South Koreans used fintech company apps nearly nine times more than those operated by traditional banks every month last year, a report showed on Thursday, suggesting rapid growth of the digital finance market driven by its young and tech-savvy population.

According to global mobile app analytics firm App Annie, mobile users of the nation’s top five fintech apps, such as payment solution Kakao Pay, Toss, and Kakao Bank, used the apps 225 times a month on average last year, tantamount to an average of seven times a day.

The monthly figure is 8.9 times higher than the number of times mobile users utilized the top five banking apps on a monthly basis, such as those run by Woori Bank and Hana Bank. The gap between usages of fintech and conventional bank apps appears to be the widest in the world, the company said.
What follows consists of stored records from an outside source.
(** C35: placement is legal and justified. Whatever fleet and capacity reports the placer
    holds, a decision names a reachable cluster of the fleet that satisfies every
    constraint of the claim, its environment included, and records all legal clusters as
    considered; it keeps the current cluster whenever that one is still legal, otherwise
    takes the first preference that is legal and has room, otherwise a legal cluster with
    a tenth free that no other such cluster exceeds. A refusal means, respectively, that
    the claim says nothing, that no cluster satisfies it, or that no legal cluster has a
    tenth free; nothing is ever placed where the claim does not allow it. *)
Theorem placement_is_legal_and_justified clusters reports claim current prefer :
  let p := WithCapacity (NewPlacer clusters) reports in
  let roomy c := match pr_capacity p !! cl_Name c with
                 | Some free => SFltb free tenth = false ∧ free ≠ S754_nan
                 | None => True
                 end in
  match PlaceWith p claim current prefer with
  | Ok d => ∃ c, c ∈ clusters ∧ satisfies claim c ∧
      pd_Cluster d = cl_Name c ∧ pd_Env d = cl_Env c ∧
      pd_Considered d = namesOf (List.filter (legalFor claim) clusters) ∧
      placed_because p (List.filter (legalFor claim) clusters) current prefer c (pd_Sticky d) ∧
      (pd_Sticky d = false → too_full p (cl_Name c) = false)
  | Err EClaimSaysNothing => pm_Env claim = "" ∧ pm_Requires claim = ∅
  | Err (ENoClusterSatisfies _) => ∀ c, c ∈ clusters → ¬ satisfies claim c
  | Err (EEveryClusterFull _) => ∀ c, c ∈ clusters → satisfies claim c → ¬ roomy c
  | Err _ => False
  end.
Proof.
  intros p roomy. pose proof (PlaceWith_spec p claim current prefer) as H.
  destruct (PlaceWith p claim current prefer) as [d|[]]; try done.
  - destruct H as (c & ? & ? & ? & ? & ? & Hb). exists c. do 6 (split; [done|]).
    intros Hst. rewrite Hst in Hb. by apply placed_afresh in Hb.
  - intros c Hc Hs Hr. by apply (H c Hc Hs), candidate_fresh.
Qed.

(** ** Witnesses *)

Definition demo_cluster (name residency : string) : Cluster :=
  mkCluster name "cloud" "eu-west" "prod" "app" residency ∅ "{owns}-{env}" true.
Definition demo_claim : Placement := mkPlacement "PROD" "" "eu" {["region" := "EU-West"]}.
Definition demo_placer : Placer :=
  WithCapacity (NewPlacer [demo_cluster "a" "eu"; demo_cluster "b" "eu"; demo_cluster "c" "us"])
    [mkCapacity "a" (S754_finite false 4503599627370496 (-56)); mkCapacity "b" (S754_finite false 4503599627370496 (-53));
     mkCapacity "c" (S754_finite false 4503599627370496 (-52))].

Example demo_placed :
  (λ d, (pd_Cluster d, pd_Considered d)) <$>
    (match PlaceWith demo_placer demo_claim "" ["c"; "a"] with Ok d => Some d | Err _ => None end)
  = Some ("b", ["a"; "b"]).
Proof. by vm_compute. Qed.

Example demo_sticky :
  match PlaceWith demo_placer demo_claim "a" [] with Ok d => pd_Sticky d | Err _ => false end = true.
Proof. by vm_compute. Qed.
Lemma effect_hand_over port token change :
  effect (hand_over (W:=W) port token change) (λ failed t, t = [EvApply token change failed]).
Proof.
  unfold hand_over. silent (effect_world (port_Apply port token change)).
  eapply effect_bind; [apply effect_record|]. intros ? ? ->. by returns.
Qed.

Lemma effect_openApproval actor team change floor refused :
  effect (openApproval m actor team change floor refused) (λ _ t, t = []).
Proof.
  unfold openApproval, now. silent (effect_world (mg_now m)). silent (effect_world (mg_rand m)).
  apply (effect_on_store _ (0%Z, OOpen (new_request actor team change floor refused a a0))); [done|].
  intros store store' x H. apply rbind_Ok in H as (store1 & Ho & [= <- <-]).
  unfold step. simpl. by rewrite Ho.
Qed.

(** One change: refused, or applied under the token issued for it. *)
Lemma effect_applyOne who team change floor :
  effect (applyOne m who team change floor) (one_change who team change).
Proof.
  unfold applyOne. destruct (mg_ports m !! di_Asset change) as [port|]; [|by returns; constructor].
  eapply effect_bind; [apply effect_intentFor|]. intros i ? (-> & Hp & Hs & Ha & Hr). cbn [app].
  assert (names i change) as Hn by (exists who, team, (fl_Revision floor); done).
  eapply effect_bind; [apply effect_submit|]. intros [token|e] ? ->; cbn [app].
  - eapply effect_bind; [apply effect_hand_over|]. intros failed ? ->. cbn [app].
    assert (int_Params i !! "requester" = Some (VString (requesterFor (act_requester who) change)))
      by (by rewrite Hp).
    destruct failed; returns; by eapply one_applied.
  - destruct (awaits_approval m e) as [refused|].
    + eapply effect_bind; [apply effect_openApproval|]. intros opened ? ->. cbn [app].
      destruct opened; returns; by eapply one_refused.
    + returns. by eapply one_refused.
Qed.
(* ===== verification/Discovery.v ===== *)
(** Discoveries on the audit chain: [ChainRecorder] of [discovery.go] of the estate, which is
    what a reconcile pass hands its drifts to. They are written beside the decisions, under an
    action of their own. *)
From S2P Require Import Prelude Contracts Bucket AuditChain EstateFloor Reconcile Manager.

(** ** discovery.go *)

Section recorder.
Context {W : Type}.

(** The logger may be nil. *)
Record ChainRecorder := mkChainRecorder {
  cr_Audit : option (AuditRecord → W → result string AuditRecord * W);
  cr_Subject : string;
}.

Definition no_audit_logger : string :=
  "discovery: no audit logger configured — an unrecorded discovery is the same as never having looked".
Definition recorder_subject (c : ChainRecorder) : string := if cr_Subject c =s? "" then "reconciler" else cr_Subject c.
Definition ActionDiscovered : string := "footprint.discovered".

Definition discovery_record (subject : string) (discovery : Discovery) : AuditRecord :=
  mkAuditRecord (disc_Observed discovery) ("DISCOVERY-" +:+ Slot_Key (disc_Slot discovery)) subject ActionDiscovered
    (disc_Kind discovery) "reconciler" false "" "" "" "" "" "".

Definition ChainRecorder_Record (c : ChainRecorder) (discovery : Discovery) (w : W) : option string * W :=
  match cr_Audit c with
  | None => (Some no_audit_logger, w)
  | Some Log =>
      match Log (discovery_record (recorder_subject c) discovery) w with
      | (Ok _, w) => (None, w)
      | (Err e, w) => (Some e, w)
      end
  end.
End recorder.
Arguments ChainRecorder : clear implicits.
Arguments mkChainRecorder {W}.

(** ** On the chain *)

Section chain.
Context `{RecordCodec} {B : Type} `{!Bucket B} (sha256_hex : string → string).
Context {digest : HexDigest sha256_hex}.
Implicit Types (b : B).

(** The recorder over the audit chain, and a pass's discoveries one after another. *)
Definition chain_recorder (subject : string) : ChainRecorder B := mkChainRecorder (Some (λ rec b, Log sha256_hex b rec)) subject.
Fixpoint record_each (subject : string) (ds : list Discovery) b : list (option string) * B :=
  match ds with
  | [] => ([], b)
  | d :: ds =>
      let '(err, b) := ChainRecorder_Record (chain_recorder subject) d b in
      let '(errs, b) := record_each subject ds b in
      (err :: errs, b)
  end.

(** Those that were written. *)
Fixpoint written_ones (ds : list Discovery) (errs : list (option string)) : list Discovery :=
  match ds, errs with
  | d :: ds, None :: errs => d :: written_ones ds errs
  | _ :: ds, Some _ :: errs => written_ones ds errs
  | _, _ => []
  end.
(** A record without its place in the chain. *)
Definition unchained (rec : AuditRecord) : AuditRecord := with_hash (with_prev rec "") "".

(** The record of a discovery can be written down. *)
Definition discovery_text (subject : string) (d : Discovery) : Prop :=
  record_text (discovery_record (recorder_subject (chain_recorder subject)) d).

(** Recording a pass's discoveries keeps the chain and every record on it; each discovery that
    is not reported as failed is on it, in order, as what was found and not as a decision. *)
Lemma discoveries_extend_the_chain subject ds b :
  Forall (discovery_text subject) ds →
  well_keyed b → (sequence b + Z.of_nat (length ds) < 10 ^ 16)%Z → Verify sha256_hex b = true →
  let '(errs, b') := record_each subject ds b in
  Verify sha256_hex b' = true ∧ well_keyed b' ∧
  ∀ older, Records b 0 = Some older →
    ∃ found, Records b' 0 = Some (found ++ older) ∧
      map unchained found = reverse (map (discovery_record (recorder_subject (chain_recorder subject))) (written_ones ds errs)).
Proof.
  revert b. induction ds as [|d ds IH]; intros b Htext Hk Hroom Hv; cbn [record_each].
  { split_and!; [done..|]. intros older Ho. by exists []. }
  unfold ChainRecorder_Record at 1. cbn [chain_recorder cr_Audit]. cbn [length] in Hroom.
  apply Forall_cons in Htext as [Hd Htext].
  destruct (Log sha256_hex b _) as [[rec|e] b1] eqn:E.
  - pose proof (Log_verified sha256_hex _ _ _ _ Hd Hk ltac:(lia) Hv E) as (Hv1 & _ & Hr).
    pose proof (Log_Ok sha256_hex _ _ _ _ Hk ltac:(lia) E) as (Hrec & _ & Hk1).
    assert (sequence b1 = sequence b + 1)%Z as Hs.
    { unfold Log in E. cbv zeta in E. destruct (append_next b _) as [b2|] eqn:Ea; [|done]. injection E as _ <-.
      by apply append_next_Ok in Ea as (_ & ? & _); [|done|lia]. }
    specialize (IH b1 Htext Hk1 ltac:(lia) Hv1). destruct (record_each subject ds b1) as [errs b2]. destruct IH as (Hv2 & Hk2 & Hf).
    split_and!; [done..|]. intros older Ho. destruct (Hf (rec :: older) (Hr older Ho)) as (found & HR & Hfound).
    exists (found ++ [rec]). rewrite <- app_assoc. split; [done|]. cbn [written_ones map]. rewrite map_app, Hfound, reverse_cons. by subst rec.
  - apply Log_Err in E as ->. specialize (IH b Htext Hk ltac:(lia) Hv). destruct (record_each subject ds b) as [errs b2]. exact IH.
Qed.
End chain.

(** Without a logger a discovery is refused, never dropped in silence. *)
Lemma unrecorded_is_an_error {W} subject d (w : W) :
  ChainRecorder_Record (mkChainRecorder None subject) d w = (Some no_audit_logger, w).
Proof. done. Qed.

(** The manager's own note of a drift goes through it, and a failure to write does not stop the
    pass: the chain is then as it was. *)
Lemma a_failed_record_changes_nothing `{RecordCodec} {B : Type} `{!Bucket B} sha256_hex subject d (b : B) e b' :
  ChainRecorder_Record (chain_recorder sha256_hex subject) d b = (Some e, b') → b' = b.
Proof.
  unfold ChainRecorder_Record. cbn. destruct (Log sha256_hex b _) as [[rec|e'] b1] eqn:E; [done|]. intros [= _ <-]. by eapply Log_Err.
Qed.

(** ** Examples *)

Definition demo_slot : Slot := mkSlot "c1" "payments" "ledger".
Definition demo_discovery : Discovery := mkDiscovery demo_slot DriftChanged "replicas: 2, approved 3" 7.

Lemma discoveries_on_the_demo_chain :
  match record_each demo_sha "" [demo_discovery] demo_log2 with
  | (errs, b) => errs = [None] ∧ Verify demo_sha b = true ∧
      map (λ r, (rec_Action r, rec_IntentID r, rec_SubjectID r)) <$> Records b 1 =
        Some [("footprint.discovered", "DISCOVERY-c1/payments/ledger", "reconciler")]
  end.
Proof. vm_compute. done. Qed.

(** The detail of a discovery is not recorded: two that differ in what was found leave the
    same record. *)
Lemma the_detail_is_lost subject slot kind t :
  discovery_record subject (mkDiscovery slot kind "replicas: 2, approved 3" t) =
  discovery_record subject (mkDiscovery slot kind "image: other, approved ledger" t).
Proof. done. Qed.

(** Nor is the item of a drift on something without a slot. *)
Lemma without_a_slot_nothing_is_named :
  rec_IntentID (discovery_record "reconciler" (mkDiscovery (mkSlot "" "" "") DriftUnexpected "" 0)) = "DISCOVERY-//".
Proof. done. Qed.
(* ===== verification/Registry.v ===== *)
(** The governed artifact registry: [mantlekeep-control/registry] (registry.go,
    lifecycle.go, resolve.go, dependents.go, source.go, promote.go), over the store port of
    contracts.go and its in-memory driver internal/store/mem.go.

    A registry keeps one entry a name, a JSON document under a key of a key-value store.
    Every operation reads the entry, computes a new one and writes it back, and nothing
    locks the entry between the read and the write. So the operations are given twice: as
    the functions of the source ([Register], [Registry_Approve], ...), and as the two halves of a
    call ([planned], then [save]) that a run of the system interleaves.

    A clock is read once inside a transition ([now]) and once when it is stamped ([now']). *)
From S2P Require Import Prelude Utf8 Contracts.

(** ** The store port *)

(** [mantlekeep.Store] as the registry relies on it. [contents] is what is durably stored;
    [reachable] says whether requests get through. A write lands or leaves the store as it
    was; a reachable store takes writes, reads back what was written (an empty value may
    come back as nil) and lists the keys with a prefix, each once, in no stated order. *)
Class KVStore (S : Type) := {
  contents : S → gmap string string;
  reachable : S → bool;
  Store_Get : S → string → result string (option string);
  Store_Put : S → string → string → S * result string unit;
  Store_List : S → string → result string (list string);
  Get_sound s k v : Store_Get s k = Ok (Some v) → contents s !! k = Some v;
  Get_reachable s k v : reachable s = true → contents s !! k = Some v → v ≠ "" → Store_Get s k = Ok (Some v);
  Put_Ok s k v s' : Store_Put s k v = (s', Ok tt) → contents s' = <[k := v]> (contents s);
  Put_Err s k v s' e : Store_Put s k v = (s', Err e) → contents s' = contents s;
  Put_reachable s k v : reachable (Store_Put s k v).1 = reachable s;
  Put_reachable_Ok s k v : reachable s = true → (Store_Put s k v).2 = Ok tt;
  List_Ok s p ks : Store_List s p = Ok ks →
    NoDup ks ∧ ∀ k, k ∈ ks ↔ is_Some (contents s !! k) ∧ HasPrefix k p = true;
  List_reachable s p : reachable s = true → is_ok (Store_List s p) = true;
}.
Definition prefixedAllow (b : Boundary) (resourceType : ACLResourceType) (operation : ACLOperation) : ACLBinding :=
  mkACLBinding (b_Principal b) anyHost resourceType (b_Prefix b) PtPrefixed operation PermAllow.

Definition PlanBoundaryACLs (b : Boundary) : result grant_error (list ACLBinding) :=
  _ <-? Boundary_Validate b ;
  Ok (map (prefixedAllow b RtTopic) TopicOperations ++ map (prefixedAllow b RtGroup) GroupOperations).

Definition PlanQuota (b : Boundary) : result grant_error QuotaAlteration :=
  _ <-? Boundary_Validate b ;
  Ok (mkQuotaAlteration QuotaEntityTypeUser (Principal_Name (b_Principal b))
        [mkQuotaValue ProducerByteRateKey (float_of (q_ProducerByteRate (b_Quota b)));
         mkQuotaValue ConsumerByteRateKey (float_of (q_ConsumerByteRate (b_Quota b)))]).

Definition PlanTopic (g : TopicGrant) : result grant_error TopicSpec :=
  _ <-? Grant_Validate g ;
  Ok (mkTopicSpec (g_Topic g) (g_Partitions g) (g_ReplicationFactor g)
        (if (0 <? g_RetentionMillis g)%Z
         then {[RetentionMillisConfig := Itoa (g_RetentionMillis g)]} else ∅)).

(** ** admin.go: the interface the adapter is written against *)

Inductive topic_error := ErrTopicExists | TopicError (e : string).

Record Admin (W : Type) := mkAdmin {
  CreateACLs : list ACLBinding → W → option string * W;
  DescribeACLs : Principal → string → ACLResourcePatternType → W → result string (list ACLBinding) * W;
  AlterClientQuota : QuotaAlteration → W → option string * W;
  DescribeClientQuota : string → string → W → result string (list QuotaValue) * W;
  CreateTopic : TopicSpec → W → option topic_error * W;
  DescribeTopicConfig : string → W → result string (gmap string string) * W;
}.
Arguments mkAdmin {W}.
Arguments CreateACLs {W}.
Arguments DescribeACLs {W}.
Arguments AlterClientQuota {W}.
Arguments DescribeClientQuota {W}.
Arguments CreateTopic {W}.
Arguments DescribeTopicConfig {W}.

(** ** adapter.go and artifact.go *)

Definition checkToken (token : ExecutionToken) (now : Time) : result grant_error unit :=
  refuse tok_IntentID token =s? "" with ENotApproved "" ;
  refuse negb (ExecutionToken_Valid token now) with ENotApproved (tok_IntentID token) ;
  Ok tt.

Section adapter.
Context {W : Type} (admin : Admin W).

Definition readBoundary (token : ExecutionToken) (b : Boundary) (now' : Time) (w : W) :
    result grant_error BoundaryArtifact * W :=
  match DescribeACLs admin (b_Principal b) (b_Prefix b) PtPrefixed w with
  | (Err e, w) => (Err (EBroker "read back acls" e), w)
  | (Ok acls, w) =>
      match DescribeClientQuota admin QuotaEntityTypeUser (Principal_Name (b_Principal b)) w with
      | (Err e, w) => (Err (EBroker "read back quota" e), w)
      | (Ok quota, w) =>
          (Ok (mkBoundaryArtifact (tok_IntentID token) (tok_PolicyID token) (b_Principal b) (b_Prefix b)
                 acls quota now'), w)
      end
  end.

(** The clock is read at the check ([now]) and at the read-back ([now']). *)
Definition OnboardTeam (token : ExecutionToken) (b : Boundary) (now now' : Time) (w : W) :
    result grant_error BoundaryArtifact * W :=
  match (_ <-? checkToken token now ;
         bindings <-? PlanBoundaryACLs b ;
         alteration <-? PlanQuota b ;
         Ok (bindings, alteration)) with
  | Err e => (Err e, w)
  | Ok (bindings, alteration) =>
      match AlterClientQuota admin alteration w with
      | (Some e, w) => (Err (EBroker "set quota" e), w)
      | (None, w) =>
          match CreateACLs admin bindings w with
          | (Some e, w) => (Err (EBroker "create acls" e), w)
          | (None, w) => readBoundary token b now' w
          end
      end
  end.

Definition Provision (token : ExecutionToken) (g : TopicGrant) (now now' : Time) (w : W) :
    result grant_error TopicArtifact * W :=
  match (_ <-? checkToken token now ; PlanTopic g) with
  | Err e => (Err e, w)
  | Ok spec =>
      match CreateTopic admin spec w with
      | (Some (TopicError e), w) => (Err (EBroker "create topic" e), w)
      | (created, w) =>
          match DescribeTopicConfig admin (g_Topic g) w with
          | (Err e, w) => (Err (EBroker "read back topic" e), w)
          | (Ok config, w) =>
              (Ok (mkTopicArtifact (tok_IntentID token) (tok_PolicyID token) (g_Topic g) config
                     (bool_decide (is_Some created)) now'), w)
          end
      end
  end.
End adapter.

Definition GrantsCreate (a : BoundaryArtifact) : bool :=
  existsb (λ binding,
    bool_decide (acl_Permission binding = PermAllow) &&
    (bool_decide (acl_Operation binding = OpCreate) || bool_decide (acl_Operation binding = OpAll)))
    (ba_ACLs a).

Definition RetentionMillis (a : TopicArtifact) : option string := ta_Config a !! RetentionMillisConfig.

(** ** franz: from bindings to requests *)

Record aclGroupKey := mkAclGroupKey {
  gk_principal : Principal;
  gk_host : string;
  gk_resource : ACLResourceType;
  gk_pattern : ACLResourcePatternType;
  gk_permission : ACLPermissionType;
}.
#[export] Instance aclGroupKey_eq_dec : EqDecision aclGroupKey.
Proof. solve_decision. Defined.

Record aclGroup := mkAclGroup {
  gr_key : aclGroupKey;
  gr_names : list string;
  gr_operations : list ACLOperation;
}.

Definition key_of_binding (b : ACLBinding) : aclGroupKey :=
  mkAclGroupKey (acl_Principal b) (acl_Host b) (acl_ResourceType b) (acl_Pattern b) (acl_Permission b).

Definition addName (g : aclGroup) (name : string) : aclGroup :=
  if slice_contains (gr_names g) name then g
  else mkAclGroup (gr_key g) (gr_names g ++ [name]) (gr_operations g).
Definition addOperation (g : aclGroup) (operation : ACLOperation) : aclGroup :=
  if bool_decide (operation ∈ gr_operations g) then g
  else mkAclGroup (gr_key g) (gr_names g) (gr_operations g ++ [operation]).

Definition add_binding (b : ACLBinding) (g : aclGroup) : aclGroup :=
  addOperation (addName g (acl_ResourceName b)) (acl_Operation b).

(** The group of the binding's key, updated in place, or a new one at the end. *)
Fixpoint place (b : ACLBinding) (ordered : list aclGroup) : list aclGroup :=
  match ordered with
  | [] => [add_binding b (mkAclGroup (key_of_binding b) [] [])]
  | g :: ordered =>
      if decide (gr_key g = key_of_binding b) then add_binding b g :: ordered
      else g :: place b ordered
  end.
Definition groupBindings (bindings : list ACLBinding) : list aclGroup :=
  foldl (λ ordered b, place b ordered) [] bindings.

(** What is handed to [kadm]: the calls on its builder. *)
Record ACLBuilder := mkACLBuilder {
  bl_Pattern : ACLResourcePatternType;
  bl_Operations : list ACLOperation;
  bl_Allow : Principal;
  bl_AllowHosts : string;
  bl_Topics : list string;
  bl_Groups : list string;
}.

Inductive franz_error :=
| ENotAllow (p : ACLPermissionType)
| EPattern (p : ACLResourcePatternType)
| EResourceType (t : ACLResourceType)
| EClient (e : string)
| ECreateACL (e : string).

Definition builder (g : aclGroup) : result franz_error ACLBuilder :=
  let k := gr_key g in
  refuse negb (bool_decide (gk_permission k = PermAllow)) with ENotAllow (gk_permission k) ;
  refuse negb (bool_decide (gk_pattern k = PtPrefixed)) && negb (bool_decide (gk_pattern k = PtLiteral))
    with EPattern (gk_pattern k) ;
  match gk_resource k with
  | RtTopic => Ok (mkACLBuilder (gk_pattern k) (gr_operations g) (gk_principal k) (gk_host k) (gr_names g) [])
  | RtGroup => Ok (mkACLBuilder (gk_pattern k) (gr_operations g) (gk_principal k) (gk_host k) [] (gr_names g))
  | t => Err (EResourceType t)
  end.

(** The first result that carries an error. *)
Fixpoint first_failure (results : list (option string)) : option string :=
  match results with
  | [] => None
  | Some e :: _ => Some e
  | None :: results => first_failure results
  end.

Section franz.
Context {W : Type} (client_CreateACLs : ACLBuilder → W → result string (list (option string)) * W).

Fixpoint create_groups (groups : list aclGroup) (w : W) : option franz_error * W :=
  match groups with
  | [] => (None, w)
  | g :: groups =>
      match builder g with
      | Err e => (Some e, w)
      | Ok b =>
          match client_CreateACLs b w with
          | (Err e, w) => (Some (EClient e), w)
          | (Ok results, w) =>
              match first_failure results with
              | Some e => (Some (ECreateACL e), w)
              | None => create_groups groups w
              end
          end
      end
  end.
Definition franz_CreateACLs (bindings : list ACLBinding) (w : W) : option franz_error * W :=
  create_groups (groupBindings bindings) w.
End franz.

(** What describing answers: per filter, an error or the bindings that match it. *)
Fixpoint described (results : list (option string * list ACLBinding)) : result string (list ACLBinding) :=
  match results with
  | [] => Ok []
  | (Some e, _) :: _ => Err e
  | (None, found) :: results => rest <-? described results ; Ok (found ++ rest)
  end.

(** [errors.Is(err, kerr.TopicAlreadyExists)] is an argument. *)
Definition mapCreateTopicError (already : string → bool) (err : option string) : option topic_error :=
  match err with
  | None => None
  | Some e => if already e then Some ErrTopicExists else Some (TopicError e)
  end.

(** ** What a permission permits *)

(** The broker's rule: an operation implies itself, ALL implies every one, and the four that
    use a resource imply DESCRIBE. *)
Definition implies_op (granted asked : ACLOperation) : Prop :=
  granted = asked ∨ granted = OpAll ∨
  (asked = OpDescribe ∧ granted ∈ [OpRead; OpWrite; OpDelete; OpAlter]).

(** A prefixed binding covers the names with its prefix, a literal one its name or, as
    [*], every name. *)
Definition permits (b : ACLBinding) (principal : Principal) (t : ACLResourceType) (name : string) (op : ACLOperation) : Prop :=
  acl_Permission b = PermAllow ∧ (acl_Principal b = principal ∨ acl_Principal b = "User:*") ∧
  acl_ResourceType b = t ∧ implies_op (acl_Operation b) op ∧
  ((acl_Pattern b = PtPrefixed ∧ HasPrefix name (acl_ResourceName b) = true) ∨
   (acl_Pattern b = PtLiteral ∧ (acl_ResourceName b = name ∨ acl_ResourceName b = "*"))).

(** ** What a cluster behind the admin interface promises *)

(** Of two bindings that differ in their names and operations only, the one with the name
    of the first and the operation of the second is there too. *)
Definition rectangular (bs : list ACLBinding) : Prop :=
  ∀ x y z, x ∈ bs → y ∈ bs → key_of_binding x = key_of_binding y → key_of_binding z = key_of_binding x →
    acl_ResourceName z = acl_ResourceName x → acl_Operation z = acl_Operation y → z ∈ bs.

(** What a boundary's read-back covers. *)
Definition at_prefix (p : Principal) (n : string) (b : ACLBinding) : Prop :=
  acl_Principal b = p ∧ acl_ResourceName b = n ∧ acl_Pattern b = PtPrefixed ∧
  (acl_ResourceType b = RtTopic ∨ acl_ResourceType b = RtGroup).
#[export] Instance at_prefix_dec p n b : base.Decision (at_prefix p n b).
Proof. unfold at_prefix. apply _. Defined.

(** A key's values after an alteration: the others stay. *)
Definition set_values (values : list QuotaValue) (m : gmap string spec_float) : gmap string spec_float :=
  foldl (λ m v, <[qv_Key v := qv_Value v]> m) m values.

(** Creating bindings adds those asked for, all of them when it succeeds, and no other if
    they are rectangular; describing answers the bindings on topics and groups that are held
    for the principal at exactly that prefix; setting a quota sets the values it names when
    it succeeds; no call touches what another one manages, and an existing topic is left as
    it is. *)
Class KafkaCluster {W : Type} (admin : Admin W) := {
  held : W → list ACLBinding;
  quota : W → string → string → gmap string spec_float;
  topics : W → gmap string TopicSpec;
  CreateACLs_only bs w b : rectangular bs → b ∈ held (CreateACLs admin bs w).2 → b ∈ held w ∨ b ∈ bs;
  CreateACLs_keeps bs w b : b ∈ held w → b ∈ held (CreateACLs admin bs w).2;
  CreateACLs_Ok bs w b : (CreateACLs admin bs w).1 = None → b ∈ bs → b ∈ held (CreateACLs admin bs w).2;
  CreateACLs_frame bs w : quota (CreateACLs admin bs w).2 = quota w ∧ topics (CreateACLs admin bs w).2 = topics w;
  AlterClientQuota_Ok a w : (AlterClientQuota admin a w).1 = None →
    quota (AlterClientQuota admin a w).2 (qa_EntityType a) (qa_EntityName a) =
      set_values (qa_Values a) (quota w (qa_EntityType a) (qa_EntityName a));
  AlterClientQuota_frame a w :
    held (AlterClientQuota admin a w).2 = held w ∧ topics (AlterClientQuota admin a w).2 = topics w;
  DescribeACLs_Ok p n w l : (DescribeACLs admin p n PtPrefixed w).1 = Ok l →
    ∀ b, b ∈ l ↔ b ∈ held w ∧ at_prefix p n b;
  DescribeACLs_frame p n t w : let w' := (DescribeACLs admin p n t w).2 in
    held w' = held w ∧ quota w' = quota w ∧ topics w' = topics w;
  DescribeClientQuota_Ok ty n w l : (DescribeClientQuota admin ty n w).1 = Ok l →
    ∀ k v, mkQuotaValue k v ∈ l ↔ quota w ty n !! k = Some v;
  DescribeClientQuota_frame ty n w : let w' := (DescribeClientQuota admin ty n w).2 in
    held w' = held w ∧ quota w' = quota w ∧ topics w' = topics w;
  CreateTopic_only spec w n ts : topics (CreateTopic admin spec w).2 !! n = Some ts →
    topics w !! n = Some ts ∨ (n = ts_Name spec ∧ ts = spec ∧ topics w !! n = None);
  CreateTopic_keeps spec w n ts : topics w !! n = Some ts → topics (CreateTopic admin spec w).2 !! n = Some ts;
  CreateTopic_Ok spec w : (CreateTopic admin spec w).1 = None → topics (CreateTopic admin spec w).2 !! ts_Name spec = Some spec;
  CreateTopic_exists spec w : (CreateTopic admin spec w).1 = Some ErrTopicExists → is_Some (topics w !! ts_Name spec);
  CreateTopic_frame spec w : let w' := (CreateTopic admin spec w).2 in held w' = held w ∧ quota w' = quota w;
  DescribeTopicConfig_frame n w : let w' := (DescribeTopicConfig admin n w).2 in
    held w' = held w ∧ quota w' = quota w ∧ topics w' = topics w;
}.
Kakao Pay subscribers, for instance, collectively spent 54.8 million minutes on the app last year in total, up 510 percent from 2019. On average, one subscriber spent 5.2 minutes a month, up from 2.6 minutes from a year earlier. Mobile users accessed the app 9.1 times a day on average last year, up from 5.7 times from the previous year.

Korean users became more dependent on easy-to-use mobile services run mostly by emerging fintech firms under the pandemic situation that started early last year, according to market watchers.

“A mobile money transfer service as well as a ‘small change investment,’ have garnered popularity during the pandemic as people increasingly used mobile services than offline ones,” said a Kakao Pay spokesperson.

The so-called “Donghak Ant” movement, which refers to a stock-buying spree driven by amateur retail investors during the bearish market last year, also helped increase the use of mobile stock trading apps, according to the analytics firm.

“The entire time that mobile users spent on stock trading apps grew 120 percent on-year in 2020, much higher than a global average of 55 percent,” the company said.

Among the most popular stock trading apps are those run by Kiwoom Securities, Samsung Securities and NH Investment & Securities.

As the government has been trying to relax strict financial regulations here, the local market expects to see proliferation of convenient mobile services.

Most of the nation’s rising fintech firms like Kakao Pay, Toss and K bank are rolling out new services.

Kakao Pay Securities, an online-only brokerage under Kakao Pay, for instance, has launched a product that enables users to put leftover change in exchange-traded funds, targeting young customers who hope to save seed money for larger investments.